Golyshevite is a rare mineral of the eudialyte group, with formula Na10Ca3Ca6Zr3Fe2SiNb(Si3O9)2(Si9O27)2CO3(OH)3•H2O. It was named for Russian crystallographer Vladimir Mikhailovich Golyshev of the Mordvinian State University in Saransk, Russia. The original formula was extended to show both the presence of cyclic silicate groups and silicon at the M4 site, according to the nomenclature of the eudialyte group.
It occurs only at the type locality in the calcium-rich peralkaline Kovdor Phlogopite mine in the Kovdor massif in the Kola Peninsula, Russia.
- Category: Silicate mineral, Cyclosilicate
- Formula: Na10Ca3Ca6Zr3Fe2SiNb(Si3O9)2(Si9O27)2CO3(OH)3H2O
- Crystal system: Trigonal
- Crystal class: Ditrigonal pyramidal (3m) (same H-M symbol)
The characteristic feature of golyshevite is calcium-rich composition, with calcium at two main sites instead of one site. Together with feklichevite, fengchengite, ikranite and mogovidite it is a ferric-iron-dominant representative of the group.
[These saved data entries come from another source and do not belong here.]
(* ===== verification/HeaderChain.v ===== *)
(** * The header chain ([chainstate/src/state.rs], headers)

    Headers form a tree under the genesis block.  Each entry carries its
    height, the work of the chain up to it and a skip pointer; the best header
    is the one with the most work.  Headers arrive in batches that are written
    to the store at once: until then [hs_pending] holds what is not stored yet.
    A cache of entries sits in front of the store; it keeps what it saw even
    when a batch is dropped.  The lock around the cache never fails here, and
    log lines are left out. *)

From S2P Require Import Prelude Consensus Encoding Hashing Transaction Block Difficulty Equihash Pow Pon.
From S2P Require Import Script Storage FlatFiles ChainIndex Validation.
From Stdlib Require Import ZArith Lia.
From stdpp Require Import base list option numbers strings gmap sorting.
#[local] Open Scope Z_scope.

Inductive ChainStateError :=
| ChainValidation (error : ValidationError)
| ChainStore (error : StoreError)
| ChainFlatFile (error : FlatFileError)
| MissingInput
| MissingHeader
| ChainValueOutOfRange
| CorruptIndex (message : string)
| ChainInvalidHeader (message : string).

Record ChainStateOptions := mkOptions {
  store_block_headers : bool; index_tx : bool; index_spent : bool; index_address : bool;
  index_timestamp : bool; prune_blocks : bool; prune_undo : bool }.
Definition options_full : ChainStateOptions := mkOptions true true true true true false false.
Definition options_lite : ChainStateOptions := mkOptions false false false false false true true.

(** ** Skip heights *)
Definition invert_lowest_one (value : Z) : Z := Z.land value (Z.max (value - 1) (- 2 ^ 31)).
Definition get_skip_height (height : Z) : Z :=
  if height <? 2 then 0
  else if negb (Z.land height 1 =? 0) then invert_lowest_one (invert_lowest_one (height - 1)) + 1
  else invert_lowest_one height.

(** ** The cache of header entries *)
Record HeaderCache := mkCache {
  hc_entries : gmap Hash256 HeaderEntry; hc_order : list Hash256; hc_capacity : nat }.
Definition header_cache_new (capacity : nat) : HeaderCache := mkCache ∅ [] capacity.
Definition cache_get (cache : HeaderCache) (hash : Hash256) : option HeaderEntry :=
  hc_entries cache !! hash.
(** Drop the oldest hash that is still cached. *)
Fixpoint evict (entries : gmap Hash256 HeaderEntry) (order : list Hash256)
    : gmap Hash256 HeaderEntry * list Hash256 :=
  match order with
  | [] => (entries, [])
  | hash :: order =>
      match entries !! hash with
      | Some _ => (delete hash entries, order)
      | None => evict entries order
      end
  end.
Definition cache_insert (cache : HeaderCache) (hash : Hash256) (entry : HeaderEntry) : HeaderCache :=
  let entries := <[hash := entry]> (hc_entries cache) in
  match hc_entries cache !! hash with
  | Some _ => mkCache entries (hc_order cache) (hc_capacity cache)
  | None =>
      let order := hc_order cache ++ [hash] in
      if Nat.ltb (hc_capacity cache) (size entries) then
        let '(entries, order) := evict entries order in mkCache entries order (hc_capacity cache)
      else mkCache entries order (hc_capacity cache)
  end.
- Color: Brown to reddish-brown
- Crystal habit: grains and crystals
- Cleavage: No
- Tenacity: Brittle
- Density: 2.89 (measured)
- Optical properties: Uniaxial (-)
- Pleochroism: green to pale yellow
Occurrence and association
Golyshevite and mogovidite were found in calcium-bearing peralkaline pegmatites of the Kovdor massif, Kola Peninsula, Russia. Minerals associated with golyshevite are aegirine-augite, calcite, cancrinite, hedenbergite, orthoclase, pectolite, tacharanite, and thomsonite-Ca.
It is associated with cancrinite, aegirine-augite, hedenbergite, orthoclase, pectolite, thomsonite-Ca, tacharanite, and calcite. Appears as reddish-brown grains, and rarely as crystals.